Lissette Orozco, the director of Adriana’s Pact (El pacto de Adriana).–Photo by Ali Dashti/The Santiago Times Staff

Orozco’s documentary is about the silence pact that the old regime’s military agents have been keeping about the violations of Human Rights during the 17 years of the Pinochet’s iron-fist rule. The antagonist is her own aunt, Adriana Rivas, also known as Channy among her family members.

Lissette Orozco, a baby girl in the 90s, was the apple of her aunt’s eyes. “She was my idle”, remembers the filmmaker who recalls the presents she used to receive from her whenever Channy came back from Australia, to where she had escaped following the end the dictatorship.

Her fantasy world came down to ruins after Rivas was arrested in 2007 at the Santiago airport as she was persecuted by the Chilean justice for her role in torturing and disappearance of communist dissidents, the charges she has refuted and keeps denying. “One day I saw my idle was ruined but I didn’t understand why,” says Orozco.

Adriana Rivas-1976

The dierctor’s aunt is believed to be involved in the Conferencia Street Case that took place between May and November 1976 when the Pinochet’s secret polítical police’s (DINA) extermination unit (Lautaro Brigade) raided Chile’s Communist Party safe house, located in number 1587, Conferencia Street in the capital Santiago. During the persecution, the secret police officers, allegedly including Adriana, tortured, killed and did away with the bodies of one of the party’s chiefs, Víctor Díaz, and several other members.

Adriana Rivas González (1976).–Photo by Lissette Orozco

The case was revealed in 2007 the same year Adriana was detained and put under the house arrest as the investigation went forward. That was the moment when Orozco, who was studying filmmaking at the time, decided to record her aunt, who had turned into the talk of the town. But it wasn’t until 2011, when Adriana sneaked away to Australia, that she decided to make a film about her aunt. “At the beginning I wanted to record her so if one day something happened to my aunt, I’d have the evidence. But in 2011 I started the project because I knew I wanted to make a documentary about her. My aim was to help her come clean,” confesses the director, whose film has won more than 20 international awards including the Berlin Festival Peace Prize last year.

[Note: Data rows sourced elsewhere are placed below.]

(* ===== verification/Artifact.v ===== *)
(** * Definition artifacts (definition_artifact.go, definition_canonical.go, chart.go)

    A [DefinitionArtifact] is what is stored of a compiled chart, so that the
    chart can be compiled again after a restart.  [decodeCanonicalDefinition]
    reads the canonical bytes back and accepts only bytes that are canonical.
    The JSON decoder is a parameter, as [json.Marshal] and SHA-256 are in
    [Compile]. *)

From S2P Require Import Prelude Identifier Values Events Datamodel Chart Definitions Validate Compile Examples Authoring Normalize.
From stdpp Require Import options.

(** ** Slices and big-endian numbers *)

(** [s[:k]] and [s[k:]]. *)
Fixpoint sliceTo (k : nat) (s : string) : string :=
  match k, s with S k, String a s => String a (sliceTo k s) | _, _ => "" end.
Fixpoint sliceFrom (k : nat) (s : string) : string :=
  match k, s with S k, String _ s => sliceFrom k s | _, _ => s end.

(** [binary.BigEndian.Uint32] of four bytes. *)
Fixpoint readBigEndian (acc : N) (s : string) : N :=
  match s with String a s => readBigEndian (acc * 256 + Ascii.N_of_ascii a)%N s | EmptyString => acc end.

Record DefinitionArtifact := mkArtifact {
  da_Revision : string;
  da_RevisionEnvelopeVersion : N;
  da_ChartID : Identifier;
  da_Datamodel : Identifier;
  da_CanonicalDefinition : string;
  da_ProgramFingerprint : string
}.

#[global] Instance DefinitionArtifact_eq_dec : EqDecision DefinitionArtifact.
Proof. solve_decision. Defined.

(** Strings are immutable here: the copy of the bytes is the bytes. *)
Definition artifactClone (a : DefinitionArtifact) : DefinitionArtifact :=
  mkArtifact (da_Revision a) (da_RevisionEnvelopeVersion a) (da_ChartID a) (da_Datamodel a)
    (da_CanonicalDefinition a) (da_ProgramFingerprint a).

Definition artifactEqual (a other : DefinitionArtifact) : bool :=
  bool_decide (da_Revision a = da_Revision other)
  && bool_decide (da_RevisionEnvelopeVersion a = da_RevisionEnvelopeVersion other)
  && bool_decide (da_ChartID a = da_ChartID other)
  && bool_decide (da_Datamodel a = da_Datamodel other)
  && bool_decide (da_CanonicalDefinition a = da_CanonicalDefinition other)
  && bool_decide (da_ProgramFingerprint a = da_ProgramFingerprint other).

Definition ErrInvalidDefinitionArtifact : string := "statecharts: invalid definition artifact".
Definition ErrDefinitionCollision : error := Errorf "statecharts: definition revision collision".
Definition ErrDefinitionNotFound : error := Errorf "statecharts: definition artifact not found".
Definition invalidArtifact (text : string) : error := Errorf (ErrInvalidDefinitionArtifact +:+ ": " +:+ text).

(** What follows the first value of a JSON stream. *)
Inductive trailing := EOF | TrailingValue | TrailingError (e : error).

Section artifact.
Context `{DM : DatamodelSession}.
Variable parseDuration : string → result Z.
Variable jsonMarshal : ChartDefinition → result string.
Variable sha256 : string → string.
(** [decoder.Decode] with unknown fields refused, and the attempt to decode once
    more. *)
Variable jsonDecode : string → result (ChartDefinition * trailing).

Definition headerSize : nat := String.length DefinitionCanonicalMagic + 4.

Definition decodeCanonicalDefinition (data : string) : result ChartDefinition :=
  _ ← fail_if (bool_decide (String.length data < headerSize)) (Errorf "canonical definition is truncated");
  _ ← fail_if (negb (bool_decide (sliceTo (String.length DefinitionCanonicalMagic) data = DefinitionCanonicalMagic)))
        (Errorf "canonical definition has invalid magic");
  let version := readBigEndian 0 (sliceTo 4 (sliceFrom (String.length DefinitionCanonicalMagic) data)) in
  _ ← fail_if (negb (bool_decide (version = DefinitionCanonicalVersion)))
        (Errorf ("canonical definition version " +:+ itoa version +:+ " is unsupported (want "
                 +:+ itoa DefinitionCanonicalVersion +:+ ")"));
  '(definition, rest) ← match jsonDecode (sliceFrom headerSize data) with
                        | Ok r => Ok r
                        | Err e => Err (Wrapf "decode canonical definition: " e)
                        end;
  _ ← match rest with
      | EOF => Ok ()
      | TrailingValue => Err (Errorf "decode canonical definition: trailing JSON value")
      | TrailingError e => Err (Wrapf "decode canonical definition: trailing data: " e)
      end;
  normalized ← normalizeDefinition definition;
  canonical ← CanonicalBytes jsonMarshal normalized;
  _ ← fail_if (negb (bool_decide (canonical = data))) (Errorf "definition bytes are not canonical");
  Ok normalized.

Definition validatedDefinition (a : DefinitionArtifact) : result ChartDefinition :=
  _ ← fail_if (negb (bool_decide (da_RevisionEnvelopeVersion a = RevisionEnvelopeVersion)))
        (invalidArtifact ("revision envelope version " +:+ itoa (da_RevisionEnvelopeVersion a) +:+ " is unsupported (want "
                          +:+ itoa RevisionEnvelopeVersion +:+ ")"));
  _ ← fail_if (bool_decide (da_ProgramFingerprint a = "")) (invalidArtifact "program fingerprint is empty");
  definition ← match decodeCanonicalDefinition (da_CanonicalDefinition a) with
               | Ok d => Ok d
               | Err e => Err (invalidArtifact (msg e))
               end;
  _ ← fail_if (negb (bool_decide (df_ID definition = da_ChartID a)))
        (invalidArtifact ("chart identity " +:+ quote (da_ChartID a) +:+ " does not match definition identity "
                          +:+ quote (df_ID definition)));
  _ ← fail_if (negb (bool_decide (df_Datamodel definition = da_Datamodel a)))
        (invalidArtifact ("datamodel " +:+ quote (da_Datamodel a) +:+ " does not match definition datamodel "
                          +:+ quote (df_Datamodel definition)));
  let want := deriveRevisionFromCanonical sha256 (da_CanonicalDefinition a) (da_Datamodel a) (da_ProgramFingerprint a) in
  _ ← fail_if (negb (bool_decide (da_Revision a = want)))
        (invalidArtifact ("revision " +:+ quote (da_Revision a) +:+ " does not match artifact content (want "
                          +:+ quote want +:+ ")"));
  Ok definition.

(** The method [Validate]. *)
Definition artifactValidate (a : DefinitionArtifact) : result unit := _ ← validatedDefinition a; Ok ().

(** The method [Compile]. *)
Definition artifactCompile (a : DefinitionArtifact) (model : option Datamodel) : result compiledChart :=
  definition ← validatedDefinition a;
  match model with
  | None => Err (Errorf "statecharts: compile definition artifact: nil datamodel")
  | Some m =>
      _ ← fail_if (negb (bool_decide (model_Name m = da_Datamodel a)))
            (Errorf ("statecharts: compile definition artifact: datamodel " +:+ quote (model_Name m)
                     +:+ " does not match artifact datamodel " +:+ quote (da_Datamodel a)));
      chart ← match Compile parseDuration jsonMarshal sha256 definition model with
              | Ok c => Ok c
              | Err e => Err (Wrapf "statecharts: compile definition artifact: " e)
              end;
      _ ← fail_if (negb (bool_decide (cc_fingerprint chart = da_ProgramFingerprint a))
                   || negb (bool_decide (cc_revision chart = da_Revision a)))
            (invalidArtifact ("recompilation produced revision " +:+ quote (cc_revision chart)
                              +:+ " with a different program fingerprint"));
      Ok chart
  end.

(** [Chart.DefinitionArtifact]. *)
Definition artifactOf (c : compiledChart) : DefinitionArtifact :=
  mkArtifact (cc_revision c) RevisionEnvelopeVersion (df_ID (cc_definition c)) (df_Datamodel (cc_definition c))
    (cc_canonical c) (cc_fingerprint c).

(** ** Lemmas *)

#[local] Arguments Compile : simpl never.

Lemma sliceTo_app s t : sliceTo (String.length s) (s +:+ t) = s.
Proof. induction s as [|a s IH]; [by destruct t|]. rewrite string_app_cons. simpl. by rewrite IH. Qed.

Lemma sliceFrom_app s t : sliceFrom (String.length s) (s +:+ t) = t.
Proof. induction s as [|a s IH]; [by destruct t|]. rewrite string_app_cons. exact IH. Qed.

(** What [Compile] puts into the fields of a chart that the artifact uses. *)
Lemma Compile_fields d m c :
  Compile parseDuration jsonMarshal sha256 d (Some m) = Ok c →
  normalizeDefinition d = Ok (cc_definition c)
  ∧ df_Datamodel (cc_definition c) = model_Name m
  ∧ cc_fingerprint c ≠ ""
  ∧ CanonicalBytes jsonMarshal (cc_definition c) = Ok (cc_canonical c)
  ∧ cc_revision c = deriveRevisionFromCanonical sha256 (cc_canonical c) (model_Name m) (cc_fingerprint c).
Proof.
  unfold Compile. intros H. apply result_bind_Ok in H as (n & Hn & H). apply result_bind_Ok in H as ([] & Hm & H).
  apply fail_if_Ok, negb_false_iff, bool_decide_eq_true in Hm. apply result_bind_Ok in H as ([p|] & Hp & H); [|done].
  apply result_bind_Ok in H as ([] & Hf & H). apply fail_if_Ok, bool_decide_eq_false in Hf.
  apply result_bind_Ok in H as (can & Hcan & H). apply result_bind_Ok in H as (gd & _ & H).
  apply result_bind_Ok in H as (b & _ & [= <-]). simpl. destruct (CanonicalBytes jsonMarshal n) as [x|]; simplify_eq/=. done.
Qed.

(** Compiling the normal form gives the same chart. *)
Lemma Compile_normal d n model :
  normalizeDefinition d = Ok n →
  Compile parseDuration jsonMarshal sha256 n model = Compile parseDuration jsonMarshal sha256 d model.
Proof. intros Hn. unfold Compile. destruct model; [|done]. by rewrite Hn, (normalizeDefinition_fixed d n Hn). Qed.

(** The decoder accepts canonical bytes, given that JSON can be read back. *)
Lemma decode_canonical n bytes :
  normalizeDefinition n = Ok n →
  (∀ body, jsonMarshal n = Ok body → jsonDecode body = Ok (n, EOF)) →
  CanonicalBytes jsonMarshal n = Ok bytes →
  decodeCanonicalDefinition bytes = Ok n.
Proof.
  intros Hn Hj Hb. pose proof Hb as Hb'. unfold CanonicalBytes in Hb'. rewrite Hn in Hb'. simpl in Hb'.
  apply result_bind_Ok in Hb' as (body & Hbody & [= Hbytes]).
  assert (headerSize ≤ String.length bytes) as Hlen.
  { rewrite <- Hbytes, !string_length_app. unfold headerSize. simpl. lia. }
  assert (sliceTo (String.length DefinitionCanonicalMagic) bytes = DefinitionCanonicalMagic) as Hmagic
    by (rewrite <- Hbytes; apply sliceTo_app).
  assert (sliceTo 4 (sliceFrom (String.length DefinitionCanonicalMagic) bytes) = bigEndian 4 DefinitionCanonicalVersion) as Hver
    by (rewrite <- Hbytes, sliceFrom_app; apply (sliceTo_app (bigEndian 4 DefinitionCanonicalVersion))).
  assert (sliceFrom headerSize bytes = body) as Hrest.
  { rewrite <- Hbytes, <- string_app_assoc. apply (sliceFrom_app (DefinitionCanonicalMagic +:+ bigEndian 4 DefinitionCanonicalVersion)). }
  unfold decodeCanonicalDefinition. rewrite Hmagic, Hver, Hrest, (Hj body Hbody), (bool_decide_false (String.length bytes < headerSize)) by lia.
  simpl. rewrite Hn. simpl. rewrite Hb. simpl. by rewrite bool_decide_true.
Qed.

(** C30 (roundtrip): an artifact brings its chart back.  When JSON can be read back
    for the normalized definition of a compiled chart, the chart's artifact is
    valid, holds that definition, and compiles with the same datamodel to the
    very same chart. *)
Theorem artifact_roundtrip (d : ChartDefinition) (m : Datamodel) (c : compiledChart) :
  Compile parseDuration jsonMarshal sha256 d (Some m) = Ok c →
  (∀ body, jsonMarshal (cc_definition c) = Ok body → jsonDecode body = Ok (cc_definition c, EOF)) →
  validatedDefinition (artifactOf c) = Ok (cc_definition c)
  ∧ artifactCompile (artifactOf c) (Some m) = Ok c.
Proof using Type.
  intros Hc Hj. pose proof (Compile_fields d m c Hc) as (Hn & Hd & Hf & Hb & Hr).
  assert (validatedDefinition (artifactOf c) = Ok (cc_definition c)) as Hv.
  { unfold validatedDefinition, artifactOf. simpl.
    rewrite (decode_canonical _ _ (normalizeDefinition_fixed d _ Hn) Hj Hb), (bool_decide_false (cc_fingerprint c = "")) by done. simpl.
    rewrite !bool_decide_true by (rewrite ?Hd; done). done. }
  split; [done|]. unfold artifactCompile. rewrite Hv. simpl. rewrite bool_decide_true by done. simpl.
  rewrite (Compile_normal d _ _ Hn), Hc. simpl. by rewrite !bool_decide_true by done.
Qed.
End artifact.

(** The player's chart; the decoder knows its definition. *)
Definition playerDecode (s : string) : result (ChartDefinition * trailing) := Ok (cc_definition (compiledOf playerDefinition), EOF).

Lemma artifact_roundtrip_witness :
  artifactCompile oneSecond (λ d, Ok (df_ID d)) (λ s, s) playerDecode (artifactOf (compiledOf playerDefinition)) (Some counterModel)
  = Ok (compiledOf playerDefinition).
Proof.
  apply (artifact_roundtrip oneSecond (λ d, Ok (df_ID d)) (λ s, s) playerDecode playerDefinition).
  - apply compiles_compiledOf. vm_compute. reflexivity.
  - intros body _. unfold playerDecode. reflexivity.
Defined.

(** ** Revision material (revision.go)

    The bytes that are hashed into a revision determine the canonical
    definition, the datamodel name and the program fingerprint they frame. *)

Lemma length_bigEndian k n : String.length (bigEndian k n) = k.
Proof. induction k as [|k IH]; [done|]. simpl. by rewrite IH. Qed.

Lemma ascii_of_N_mod_inj a b :
  Ascii.ascii_of_N (a mod 256) = Ascii.ascii_of_N (b mod 256) → (a mod 256 = b mod 256)%N.
Proof.
  intros H. apply (f_equal Ascii.N_of_ascii) in H.
  by rewrite !Ascii.N_ascii_embedding in H by (apply N.mod_lt; lia).
Qed.

(** The digits of two numbers below [256 ^ k] determine them. *)
Lemma bigEndian_mod k n m : bigEndian k n = bigEndian k m → (n mod 256 ^ N.of_nat k = m mod 256 ^ N.of_nat k)%N.
Proof.
  induction k as [|k IH]; intros H; [by rewrite !N.mod_1_r|]. simpl in H. injection H as H0 H%IH.
  apply ascii_of_N_mod_inj in H0. rewrite Nat2N.inj_succ, N.pow_succ_r', N.mul_comm.
  rewrite !N.Div0.mod_mul_r. congruence.
Qed.

Lemma bigEndian_inj k n m :
  (n < 256 ^ N.of_nat k)%N → (m < 256 ^ N.of_nat k)%N → bigEndian k n = bigEndian k m → n = m.
Proof. intros Hn Hm H%bigEndian_mod. by rewrite !N.mod_small in H. Qed.

Lemma string_app_length_inj (s t s' t' : string) :
  String.length s = String.length s' → s +:+ t = s' +:+ t' → s = s' ∧ t = t'.
Proof.
  revert s'. induction s as [|a s IH]; intros [|b s'] Hl H; try done.
  rewrite !string_app_cons in H. injection H as -> H. simpl in Hl. injection Hl as Hl. by destruct (IH s' Hl H) as [-> ->].
Qed.

Definition framable (s : string) : Prop := (N.of_nat (String.length s) < 2 ^ 64)%N.

Lemma revisionField_inj s t s' t' :
  framable s → framable s' → revisionField s +:+ t = revisionField s' +:+ t' → s = s' ∧ t = t'.
Proof.
  unfold framable, revisionField. rewrite !string_app_assoc. intros Hs Hs' H.
  apply string_app_length_inj in H as [Hlen H]; [|by rewrite !length_bigEndian].
  apply bigEndian_inj, Nat2N.inj in Hlen; [|done..]. by apply string_app_length_inj.
Qed.

(** The framing of revision material is unambiguous: two programs
    whose fields are shorter than [2 ^ 64] bytes have the same material exactly
    when they have the same canonical definition, datamodel name and program
    fingerprint, so distinct programs share a revision only by a collision of
    the digest. *)
Theorem revisionMaterial_injective (a b c a' b' c' : string) :
  framable a → framable b → framable c → framable a' → framable b' → framable c' →
  revisionMaterial a b c = revisionMaterial a' b' c' → a = a' ∧ b = b' ∧ c = c'.
Proof.
  intros Ha Hb Hc Ha' Hb' Hc' H. unfold revisionMaterial in H. do 2 apply string_app_inj_l in H.
  apply revisionField_inj in H as [-> H]; [|done..]. apply revisionField_inj in H as [-> H]; [|done..].
  rewrite <- (string_app_nil_r (revisionField c)), <- (string_app_nil_r (revisionField c')) in H.
  by apply revisionField_inj in H as [-> _].
Qed.

(** Moving a byte between two fields changes the material. *)
Lemma revisionMaterial_injective_witness : revisionMaterial "ab" "c" "f" ≠ revisionMaterial "a" "bc" "f".
Proof.
  intros H. destruct (revisionMaterial_injective "ab" "c" "f" "a" "bc" "f") as [E _];
    [unfold framable; simpl; lia..|exact H|discriminate E].
Defined.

The movie shows Adriana cherishing her years at DINA, describing them as “the best moments” of her life. She makes her way to the system starting from the National Rehabilitation Direction (center), also known as DINAR in Spanish. For her knowledge of English, she is assigned to translate intercepted messages between the members of the Chile’s Communist Party and other communist formations around the world. Years later, she signs up to be an agent, becoming the secretary to Manuel Contreras, DINA’s head and Pinochet’s right-hand man. “Whenever she talks about those years, she describes them with beautiful words as if nothing happened”, arguments the director.

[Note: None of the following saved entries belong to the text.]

(* ===== verification/Declared.v ===== *)
(** * The [<invoke>] elements of a compiled chart

    The validator rejects repeated definition IDs and repeated static IDs over
    the whole tree; the compiler keeps both, sets the owner, and indexes the
    elements by definition ID.  Together: a compiled chart meets [invokes_wf],
    and [invokesByDefinitionID] finds exactly its elements. *)

From S2P Require Import Prelude Identifier Values Events Datamodel Chart Tree Legal Interp Steps Macrostep Completion.
From S2P Require Import Definitions Validate Layout Compile Indexed Validated Accepted Normalize Compiled Safety.
From S2P Require Import Authoring Examples.
From stdpp Require Import options.

(** ** Keys registered in a map *)

(** [m'] is [m] with the keys [ks] added, all of them new. *)
Definition registers {A} (ks : list string) (m m' : gmap string A) : Prop :=
  NoDup ks ∧ (∀ k, k ∈ ks → m !! k = None) ∧ (∀ k, is_Some (m' !! k) ↔ is_Some (m !! k) ∨ k ∈ ks).

Lemma registers_nil {A} (m : gmap string A) : registers [] m m.
Proof. split_and!; [constructor | by intros k ?%elem_of_nil |]. intros k. rewrite elem_of_nil. naive_solver. Qed.

Lemma registers_one {A} (m : gmap string A) k a : m !! k = None → registers [k] m (<[k := a]> m).
Proof.
  intros Hk. split_and!; [apply NoDup_singleton | by intros k' ->%list_elem_of_singleton |].
  intros k'. rewrite lookup_insert_is_Some, list_elem_of_singleton. destruct (decide (k = k')); naive_solver.
Qed.

Lemma registers_app {A} ks ks' (m m' m'' : gmap string A) :
  registers ks m m' → registers ks' m' m'' → registers (ks ++ ks') m m''.
Proof.
  intros (N1 & F1 & D1) (N2 & F2 & D2). split_and!.
  - apply NoDup_app. split_and!; [done | | done]. intros k Hk Hk'. specialize (F2 k Hk').
    assert (is_Some (m' !! k)) as [x Hx] by (apply D1; by right). congruence.
  - intros k [Hk|Hk]%elem_of_app; [by apply F1|]. apply eq_None_not_Some. intros H.
    assert (is_Some (m' !! k)) as [x Hx] by (apply D1; by left). specialize (F2 k Hk). congruence.
  - intros k. rewrite D2, D1, elem_of_app. tauto.
Qed.

(** The definition IDs and the static IDs of a list of elements. *)
Definition definitionIDs (ivs : list InvokeDefinition) : list string := map id_DefinitionID ivs.
Definition staticIDs (ivs : list InvokeDefinition) : list string := filter (λ id, id ≠ "") (map id_ID ivs).

(** The validator went over the elements [ivs]. *)
Definition seen_after (ivs : list InvokeDefinition) (seen seen' : seenIDs) : Prop :=
  registers (definitionIDs ivs) (invokeDefinitionIDs seen) (invokeDefinitionIDs seen')
  ∧ registers (staticIDs ivs) (invokeIDs seen) (invokeIDs seen').

Lemma seen_after_nil seen seen' :
  invokeDefinitionIDs seen' = invokeDefinitionIDs seen → invokeIDs seen' = invokeIDs seen → seen_after [] seen seen'.
Proof. intros H1 H2. unfold seen_after. rewrite H1, H2. split; apply registers_nil. Qed.

Lemma seen_after_app ivs ivs' s1 s2 s3 : seen_after ivs s1 s2 → seen_after ivs' s2 s3 → seen_after (ivs ++ ivs') s1 s3.
Proof.
  intros [A1 B1] [A2 B2]. unfold seen_after, definitionIDs, staticIDs. rewrite !map_app, filter_app.
  split; by eapply registers_app.
Qed.

Lemma registerInvokeIDs_seen iv path owner seen seen' :
  registerInvokeIDs iv path owner seen = Ok seen' → seen_after [iv] seen seen'.
Proof.
  unfold registerInvokeIDs. intros H. apply result_bind_Ok in H as ([] & _ & H).
  apply result_bind_Ok in H as ([] & Hdup & H). destruct (invokeDefinitionIDs seen !! id_DefinitionID iv) eqn:Hd in Hdup; [done|].
  apply result_bind_Ok in H as ([] & _ & H). unfold seen_after, staticIDs. simpl. rewrite filter_cons, filter_nil.
  destruct (nonBlank (id_ID iv)) eqn:Hb.
  - apply result_bind_Ok in H as ([] & _ & H). simpl in H. destruct (invokeIDs seen !! id_ID iv) eqn:Hi in H; [done|].
    injection H as <-. simpl. split; [by apply registers_one|].
    rewrite decide_True; [by apply registers_one|]. intros E. unfold nonBlank in Hb. by rewrite E in Hb.
  - injection H as <-. simpl. split; [by apply registers_one|].
    rewrite decide_False; [by apply registers_nil|]. intros E. unfold nonBlank in Hb.
    apply negb_false_iff, bool_decide_eq_true in Hb. done.
Qed.

Lemma validateInvoke_seen iv path owner seen seen' :
  validateInvoke iv path owner seen = Ok seen' → seen_after [iv] seen seen'.
Proof.
  unfold validateInvoke. intros H. apply result_bind_Ok in H as (seen1 & H1 & H). inv_ok.
  by eapply registerInvokeIDs_seen.
Qed.

Lemma validateInvokes_seen path owner i ivs seen seen' :
  forRange (λ i iv seen, validateInvoke iv (index path i) owner seen) i ivs seen = Ok seen' → seen_after ivs seen seen'.
Proof.
  revert i seen. induction ivs as [|iv ivs IH]; intros i seen; simpl; [intros [= <-]; by apply seen_after_nil|].
  intros (seen1 & H1%validateInvoke_seen & H2%IH)%result_bind_Ok. by apply (seen_after_app [iv] ivs seen seen1).
Qed.

Lemma validateData_seen ds path i seen seen' :
  forRange (validateDatum path) i ds seen = Ok seen' →
  invokeDefinitionIDs seen' = invokeDefinitionIDs seen ∧ invokeIDs seen' = invokeIDs seen.
Proof.
  revert i seen. induction ds as [|d ds IH]; intros i seen; simpl; [by intros [= <-]|].
  intros (seen1 & H1 & [-> ->]%IH)%result_bind_Ok. unfold validateDatum in H1. cbv zeta in H1. inv_ok. done.
Qed.

Section validator.
Variable v : stateIndex.

Lemma validateStateSelf_seen n s b seen seen' :
  validateStateSelf v n s b seen = Ok seen' → seen_after (sd_Invokes s) seen seen'.
Proof.
  unfold validateStateSelf. intros H. apply result_bind_Ok in H as ([] & _ & H).
  apply result_bind_Ok in H as (seen1 & H1 & H). do 5 apply result_bind_Ok in H as ([] & _ & H).
  apply result_bind_Ok in H as (seen2 & H2%validateInvokes_seen & H). apply result_bind_Ok in H as ([] & _ & [= <-]).
  assert (invokeDefinitionIDs seen1 = invokeDefinitionIDs seen ∧ invokeIDs seen1 = invokeIDs seen) as [E1 E2].
  { destruct b; [by injection H1 as <- | by eapply validateData_seen]. }
  destruct H2 as [A B]. rewrite E1 in A. rewrite E2 in B. by split.
Qed.

(** The elements of a tree in document order. *)
Fixpoint treeInvokes (s : StateDefinition) : list InvokeDefinition :=
  sd_Invokes s ++ concat (map treeInvokes (sd_Children s)).

Lemma validateState_seen n s b seen seen' :
  validateState v n s b seen = Ok seen' → seen_after (treeInvokes s) seen seen'.
Proof.
  revert n b seen seen'. induction s as [s IH] using StateDefinition_nested_ind. intros n b seen seen'.
  rewrite validateState_unfold. intros (seen1 & H1%validateStateSelf_seen & H)%result_bind_Ok.
  destruct s as [id k h ini en ex ts ivs da dn chs]. simpl in *. eapply seen_after_app; [exact H1|].
  clear H1. revert H. generalize 0%N as j. revert seen1. induction IH as [|y ys Hy _ IHys]; intros seen1 j; simpl.
  { intros [= <-]. by apply seen_after_nil. }
  intros (seen2 & H1 & H2)%result_bind_Ok. destruct (byID v !! sd_id y) in H1; [|done].
  eapply seen_after_app; [by eapply Hy | by eapply IHys].
Qed.
End validator.

(** ** Lowering *)

Definition layoutInvokes (L : list (StateDefinition * option nat)) : list InvokeDefinition :=
  concat (map (λ e, sd_Invokes e.1) L).

Lemma layoutInvokes_tree par i s : layoutInvokes (layout par i s) = treeInvokes s.
Proof.
  revert par i. induction s as [s IH] using StateDefinition_nested_ind. intros par i. rewrite layout_unfold.
  destruct s as [id k h ini en ex ts ivs da dn chs]. simpl in *. unfold layoutInvokes. simpl. f_equal. generalize (S i) as b.
  induction IH as [|x xs Hx _ IHxs]; intros b; [done|]. rewrite forest_cons, map_app, concat_app. simpl.
  rewrite IHxs. f_equal. apply Hx.
Qed.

The current’s system foundations are all the same as the one that left Pinochet, including the Constitution


The Voyage

The film’s protagonist is Lissette Orozco herself, who embarks on a journey that takes her through the darkest years of her aunt’s past, concealed by her family. She feels “ashamed” of realizing that she is also part of a family, a member of which has been involved in human rights violations. Although Orozco defends it as a “protection mechanism” in the face of the allegations, she tries to distance herself from the family’s “silence”. “I didn’t want to be part of it (the silence), that’s why I decided to make this film,” she concludes.

She sets on this path by investigating old documents, pictures her own aunt shows her, Adriana’s former colleagues at DINA, talking to psychologists and lawyers as well as Javier Rebolledo, a famous Chilean journalist, whose research into the horrific events has led to unveiling many secret episodes of Pinochet’s dictatorship. The movies invites the audience to accompany Lissette in her truth-seeking journey.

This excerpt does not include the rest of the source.